**What to do**
Read through the listing, and wherever a line holds the word "revert", return it.

**Data extract**
(* ===== verification/KeySeq.v ===== *)
(** Trees seen as sequences of entries in the order of their keys.

    A [ds_tree_t] of structures that embed their node is the sequence of these
    structures in the order of a comparison function of their keys: lookup,
    insertion and removal on the sequence are what the operations on red-black trees do
    to the in-order sequence (KeySeqTree.v).  The caches built on trees look an
    entry up before they insert it, so their sequences are strictly ascending. *)
From Stdlib Require Import Sorting.Sorted.
From S2P Require Import Prelude DsTree DsTreeInv.

(** *** Comparison functions *)

Section orders.
Context {K : Type}.

Lemma cmp_eq_sym (cmp : K → K → Z) `{!KeyOrder cmp} a b : cmp a b = 0%Z → cmp b a = 0%Z.
Proof. intros. pose proof (cmp_anti cmp a b). pose proof (cmp_anti cmp b a). lia. Qed.
Lemma cmp_eq_refl (cmp : K → K → Z) `{!KeyOrder cmp} a : cmp a a = 0%Z.
Proof. pose proof (cmp_anti cmp a a). lia. Qed.
Lemma cmp_lt_trans (cmp : K → K → Z) `{!KeyOrder cmp} a b c :
  (cmp a b < 0 → cmp b c < 0 → cmp a c < 0)%Z.
Proof.
  intros Hab Hbc. pose proof (cmp_trans cmp a b c). pose proof (cmp_trans cmp c a b).
  pose proof (cmp_anti cmp b c). pose proof (cmp_anti cmp c a). pose proof (cmp_anti cmp a c). lia.
Qed.
(** Keys that compare equal compare alike with every other key. *)
Lemma cmp_eq_l (cmp : K → K → Z) `{!KeyOrder cmp} a b c :
  cmp a b = 0%Z → (cmp a c < 0 ↔ cmp b c < 0)%Z ∧ (0 < cmp a c ↔ 0 < cmp b c)%Z.
Proof.
  intros Hab. pose proof (cmp_eq_sym cmp _ _ Hab) as Hba.
  pose proof (cmp_trans cmp a b c). pose proof (cmp_trans cmp b a c).
  pose proof (cmp_trans cmp c a b). pose proof (cmp_trans cmp c b a).
  pose proof (cmp_anti cmp a c). pose proof (cmp_anti cmp c a).
  pose proof (cmp_anti cmp b c). pose proof (cmp_anti cmp c b). lia.
Qed.
Lemma cmp_eq_r (cmp : K → K → Z) `{!KeyOrder cmp} a b c :
  cmp a b = 0%Z → (cmp c a < 0 ↔ cmp c b < 0)%Z ∧ (0 < cmp c a ↔ 0 < cmp c b)%Z.
Proof.
  intros Hab. destruct (cmp_eq_l cmp a b c Hab).
  pose proof (cmp_anti cmp a c). pose proof (cmp_anti cmp c a).
  pose proof (cmp_anti cmp b c). pose proof (cmp_anti cmp c b). lia.
Qed.
Lemma cmp_eq_trans (cmp : K → K → Z) `{!KeyOrder cmp} a b c :
  cmp a b = 0%Z → cmp b c = 0%Z → cmp a c = 0%Z.
Proof. intros Hab ?. destruct (cmp_eq_l cmp a b c Hab). lia. Qed.

(** One comparison after the other. *)
Definition cmp_lex (c1 c2 : K → K → Z) (a b : K) : Z :=
  let c := c1 a b in if (c =? 0)%Z then c2 a b else c.
#[export] Instance cmp_lex_order c1 c2 : KeyOrder c1 → KeyOrder c2 → KeyOrder (cmp_lex c1 c2).
Proof.
  intros H1 H2. split; unfold cmp_lex.
  - intros a b. pose proof (cmp_anti c1 a b). pose proof (cmp_anti c1 b a). pose proof (cmp_anti c2 a b).
    destruct (Z.eqb_spec (c1 a b) 0), (Z.eqb_spec (c1 b a) 0); lia.
  - intros a b c. pose proof (cmp_trans c1 a b c). pose proof (cmp_trans c2 a b c).
    destruct (Z.eqb_spec (c1 a b) 0) as [Eab|], (Z.eqb_spec (c1 b c) 0) as [Ebc|].
    + rewrite (cmp_eq_trans c1 a b c Eab Ebc). done.
    + destruct (cmp_eq_l c1 a b c Eab). destruct (Z.eqb_spec (c1 a c) 0); lia.
    + destruct (cmp_eq_r c1 b c a Ebc). destruct (Z.eqb_spec (c1 a c) 0); lia.
    + pose proof (cmp_lt_trans c1 a b c). destruct (Z.eqb_spec (c1 a c) 0); lia.
Qed.
Lemma cmp_lex_zero c1 c2 a b : cmp_lex c1 c2 a b = 0%Z ↔ c1 a b = 0%Z ∧ c2 a b = 0%Z.
Proof. unfold cmp_lex. destruct (Z.eqb_spec (c1 a b) 0); naive_solver. Qed.

(** The comparison of a part of the key. *)
Lemma cmp_proj_order {A} (f : A → K) cmp : KeyOrder cmp → KeyOrder (λ a b, cmp (f a) (f b)).
Proof. intros. split; intros; [apply cmp_anti; apply _|eapply cmp_trans; eauto]. Qed.
End orders.

#[export] Instance cmp_sub_order : KeyOrder Z.sub.
Proof. split; intros; lia. Qed.

(** [memcmp]: the difference of the first bytes that differ.  The cases of unequal
    lengths are not reached by calls with as many bytes as they ask for. *)
Fixpoint memcmp (a b : list Z) : Z :=
  match a, b with
  | [], [] => 0
  | [], _ => -1
  | _, [] => 1
  | x :: a, y :: b => if (x =? y)%Z then memcmp a b else x - y
  end.
Lemma memcmp_zero a b : memcmp a b = 0%Z ↔ a = b.
Proof.
  revert b. induction a as [|x a IH]; intros [|y b]; simpl; try done.
  destruct (Z.eqb_spec x y); [subst; rewrite IH; naive_solver|]. split; [lia|congruence].
Qed.
#[export] Instance memcmp_order : KeyOrder memcmp.
Proof.
  split.
  - intros a. induction a as [|x a IH]; intros [|y b]; simpl; try lia.
    destruct (Z.eqb_spec x y), (Z.eqb_spec y x); try lia. apply IH.
  - intros a. induction a as [|x a IH]; intros [|y b] [|z c]; simpl; try lia.
    destruct (Z.eqb_spec x y), (Z.eqb_spec y z), (Z.eqb_spec x z); try lia. apply IH.
Qed.

(** *** Sequences *)

Section keyseq.
Context {K A : Type} (cmp : K → K → Z) (key : A → K).

(** [ds_tree_find]: the position of an entry with an equal key. *)
Definition ks_find (k : K) (l : list A) : option nat := fst <$> list_find (λ a, cmp (key a) k = 0%Z) l.
Definition ks_get (k : K) (l : list A) : option A := snd <$> list_find (λ a, cmp (key a) k = 0%Z) l.
(** [ds_tree_insert]: in front of the first entry that is not smaller. *)
Fixpoint ks_insert (a : A) (l : list A) : list A :=
  match l with
  | [] => [a]
  | b :: l' => if (cmp (key b) (key a) <? 0)%Z then b :: ks_insert a l' else a :: l
  end.
(** Ascending, no two entries with equal keys. *)
Definition ks_sorted (l : list A) : Prop := StronglySorted (λ a b, (cmp (key a) (key b) < 0)%Z) l.

Lemma ks_find_get k l i : ks_find k l = Some i → ∃ a, l !! i = Some a ∧ ks_get k l = Some a ∧ cmp (key a) k = 0%Z.
Proof.
  unfold ks_find, ks_get. intros (p & Hp & ->)%fmap_Some. destruct p as [j a]. rewrite Hp.
  apply list_find_Some in Hp as (? & ? & _). naive_solver.
Qed.
Lemma ks_find_none k l : ks_find k l = None ↔ ks_get k l = None.
Proof. unfold ks_find, ks_get. destruct (list_find _ _); naive_solver. Qed.
Lemma ks_get_some k l a : ks_get k l = Some a → a ∈ l ∧ cmp (key a) k = 0%Z.
Proof.
  unfold ks_get. intros ([j b] & Hp & ->)%fmap_Some. apply list_find_Some in Hp as (Hl & ? & _).
  split; [by eapply list_elem_of_lookup_2|done].
Qed.
Lemma ks_get_none k l : ks_get k l = None ↔ Forall (λ a, cmp (key a) k ≠ 0%Z) l.
Proof. unfold ks_get. rewrite fmap_None. apply list_find_None. Qed.
Lemma ks_get_cons k a l : ks_get k (a :: l) = if decide (cmp (key a) k = 0%Z) then Some a else ks_get k l.
Proof. unfold ks_get. simpl. destruct (decide _); [done|]. by destruct (list_find _ l) as [[]|]. Qed.
Lemma ks_find_cons k a l :
  ks_find k (a :: l) = if decide (cmp (key a) k = 0%Z) then Some 0 else S <$> ks_find k l.
Proof. unfold ks_find. simpl. destruct (decide _); [done|]. by destruct (list_find _ l) as [[]|]. Qed.

Lemma ks_insert_perm a l : ks_insert a l ≡ₚ a :: l.
Proof. induction l as [|b l IH]; simpl; [done|]. destruct (_ <? _)%Z; [|done]. rewrite IH. solve_Permutation. Qed.
Lemma ks_insert_length a l : length (ks_insert a l) = S (length l).
Proof. by rewrite ks_insert_perm. Qed.
Lemma ks_sorted_sublist l1 l2 : l1 `sublist_of` l2 → ks_sorted l2 → ks_sorted l1.
Proof.
  unfold ks_sorted. intros Hs. induction 1 as [|b l Hl IH Hb] in l1, Hs |- *.
  - apply sublist_nil_r in Hs as ->. constructor.
  - apply sublist_cons_r in Hs as [Hs|(l1' & -> & Hs)]; [by apply IH|].
    constructor; [by apply IH|]. rewrite Forall_forall in Hb |- *. intros x Hx. apply Hb. by eapply elem_of_sublist.
Qed.
Lemma ks_sorted_delete i l : ks_sorted l → ks_sorted (delete i l).
Proof. apply ks_sorted_sublist. apply sublist_delete. Qed.
Lemma ks_sorted_filter (P : A → Prop) `{!∀ a, Decision (P a)} l : ks_sorted l → ks_sorted (filter P l).
Proof. apply ks_sorted_sublist. apply sublist_filter. Qed.
(** A change that keeps the keys keeps the order. *)
Lemma ks_sorted_keys l1 l2 : key <$> l1 = key <$> l2 → ks_sorted l1 → ks_sorted l2.
Proof.
  intros Hk H. induction H as [|a l Hl IH Ha] in l2, Hk |- *; destruct l2 as [|b l2]; try done; [constructor|].
  injection Hk as Ha' Hk. constructor; [by apply IH|].
  assert (Forall (λ k, (cmp (key b) k < 0)%Z) (key <$> l2)) as Hf; [|by rewrite Forall_fmap in Hf].
  change (list_fmap A K key) with (fmap (M:=list) key) in Hk. rewrite <- Hk, Forall_fmap, <- Ha'. done.
Qed.
Lemma ks_find_keys k l1 l2 : key <$> l1 = key <$> l2 → ks_find k l1 = ks_find k l2.
Proof.
  revert l2. induction l1 as [|a l IH]; intros [|b l2] Hk; try done. injection Hk as Ha Hk.
  by rewrite !ks_find_cons, Ha, (IH l2) by done.
Qed.
Lemma keys_alter f i (l : list A) : (∀ a, l !! i = Some a → key (f a) = key a) → key <$> alter f i l = key <$> l.
Proof.
  intros Hf. apply list_eq. intros j. rewrite !list_lookup_fmap.
  destruct (decide (i = j)) as [->|]; [|by rewrite list_lookup_alter_ne].
  rewrite list_lookup_alter_eq. destruct (l !! j) as [a|] eqn:E; simpl; [by rewrite Hf|done].
Qed.

Context `{!KeyOrder cmp}.

Lemma ks_sorted_insert a l : ks_sorted l → ks_get (key a) l = None → ks_sorted (ks_insert a l).
Proof.
  intros Hs Hn. rewrite ks_get_none in Hn. induction Hs as [|b l Hl IH Hb]; simpl; [repeat constructor|].
  apply Forall_cons in Hn as [Hne Hn]. destruct (Z.ltb_spec (cmp (key b) (key a)) 0) as [Hlt|Hge].
  - constructor; [by apply IH|]. rewrite ks_insert_perm. by constructor.
  - assert (cmp (key a) (key b) < 0)%Z as Hab by (apply (cmp_anti cmp); lia).
    constructor; [by constructor|]. constructor; [done|]. apply (Forall_impl _ _ _ Hb).
    intros x. cbn. by apply (cmp_lt_trans cmp).
Qed.
(** In a strictly ascending sequence the entry found is the only one. *)
Lemma ks_get_elem k l a : ks_sorted l → a ∈ l → cmp (key a) k = 0%Z → ks_get k l = Some a.
Proof.
  induction 1 as [|b l Hl IH Hb]; intros Ha Hk; [by apply not_elem_of_nil in Ha|].
  rewrite ks_get_cons. apply elem_of_cons in Ha as [->|Ha]; [by rewrite decide_True|].
  rewrite decide_False; [by apply IH|]. intros Hbk. rewrite Forall_forall in Hb. specialize (Hb _ Ha). cbn in Hb.
  pose proof (cmp_eq_trans cmp _ _ _ Hbk (cmp_eq_sym cmp _ _ Hk)). lia.
Qed.
Lemma ks_get_insert k a l :
  ks_sorted l → ks_get (key a) l = None →
  ks_get k (ks_insert a l) = if decide (cmp (key a) k = 0%Z) then Some a else ks_get k l.
Proof.
  intros Hs Hn. pose proof (ks_sorted_insert _ _ Hs Hn) as Hs'. destruct (decide _) as [E|NE].
  - apply ks_get_elem; [done| |done]. rewrite ks_insert_perm. set_solver.
  - destruct (ks_get k l) as [b|] eqn:E.
    + apply ks_get_some in E as [Hb E]. apply ks_get_elem; [done| |done]. rewrite ks_insert_perm. set_solver.
    + rewrite ks_get_none in E |- *. rewrite ks_insert_perm. by constructor.
Qed.
Lemma ks_get_delete k i l a : ks_sorted l → l !! i = Some a →
  ks_get k (delete i l) = if decide (cmp (key a) k = 0%Z) then None else ks_get k l.
Proof.
  intros Hs Hi. revert i Hi. induction Hs as [|b l Hl IH Hb]; intros i Hi; [done|].
  destruct i as [|i]; simplify_eq/=.
  - rewrite ks_get_cons. destruct (decide _) as [E|]; [|done]. rewrite ks_get_none.
    apply (Forall_impl _ _ _ Hb). cbn. intros x Hx Hxk.
    pose proof (cmp_eq_trans cmp _ _ _ E (cmp_eq_sym cmp _ _ Hxk)). lia.
  - rewrite !ks_get_cons, (IH i) by done. destruct (decide (cmp (key b) k = 0%Z)) as [Eb|]; [|done].
    rewrite decide_False; [done|]. intros Ea. apply list_elem_of_lookup_2 in Hi.
    rewrite Forall_forall in Hb. specialize (Hb _ Hi). cbn in Hb.
    pose proof (cmp_eq_trans cmp _ _ _ Eb (cmp_eq_sym cmp _ _ Ea)). lia.
Qed.
Lemma ks_get_alter g k i l a : ks_sorted l → l !! i = Some a → key (g a) = key a →
  ks_get k (alter g i l) = if decide (cmp (key a) k = 0%Z) then Some (g a) else ks_get k l.
Proof.
  intros Hs Hi Hk. assert (key <$> alter g i l = key <$> l) as Hks.
  { apply keys_alter. intros b Hb. by simplify_eq. }
  assert (ks_sorted (alter g i l)) as Hs' by (by eapply ks_sorted_keys; [symmetry|]). destruct (decide _) as [E|NE].
  - apply ks_get_elem; [done| |by rewrite Hk]. apply (list_elem_of_lookup_2 _ i). by rewrite list_lookup_alter_eq, Hi.
  - destruct (ks_get k l) as [b|] eqn:Eb.
    + apply ks_get_some in Eb as [[j Hj]%list_elem_of_lookup Eb]. apply ks_get_elem; [done| |done].
      apply (list_elem_of_lookup_2 _ j). rewrite list_lookup_alter_ne; [done|]. intros ->. naive_solver.
    + apply ks_find_none. rewrite (ks_find_keys _ _ _ Hks). by apply ks_find_none.
Qed.
Lemma ks_get_filter (P : A → Prop) `{!∀ a, Decision (P a)} k l : ks_sorted l →
  ks_get k (filter P l) = match ks_get k l with Some a => if decide (P a) then Some a else None | None => None end.
Proof.
  intros Hs. destruct (ks_get k l) as [a|] eqn:E.
  - apply ks_get_some in E as [Ha Hk]. destruct (decide _) as [Hp|Hp].
    + apply ks_get_elem; [by apply ks_sorted_filter| |done]. by apply list_elem_of_filter.
    + rewrite ks_get_none. apply Forall_forall. intros b (Hb & Hbl)%list_elem_of_filter Hbk. apply Hp.
      assert (Some b = Some a) as [= ->]; [|done]. by rewrite <- (ks_get_elem k l b), <- (ks_get_elem k l a).
  - rewrite ks_get_none in E |- *. rewrite Forall_forall in E |- *. intros b (_ & Hb)%list_elem_of_filter. by apply E.
Qed.
End keyseq.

**Solution below**
  revert b. induction a as [|x a IH]; intros [|y b]; simpl; try done.
  revert l2. induction l1 as [|a l IH]; intros [|b l2] Hk; try done. injection Hk as Ha Hk.
  intros Hs Hi. revert i Hi. induction Hs as [|b l Hl IH Hb]; intros i Hi; [done|].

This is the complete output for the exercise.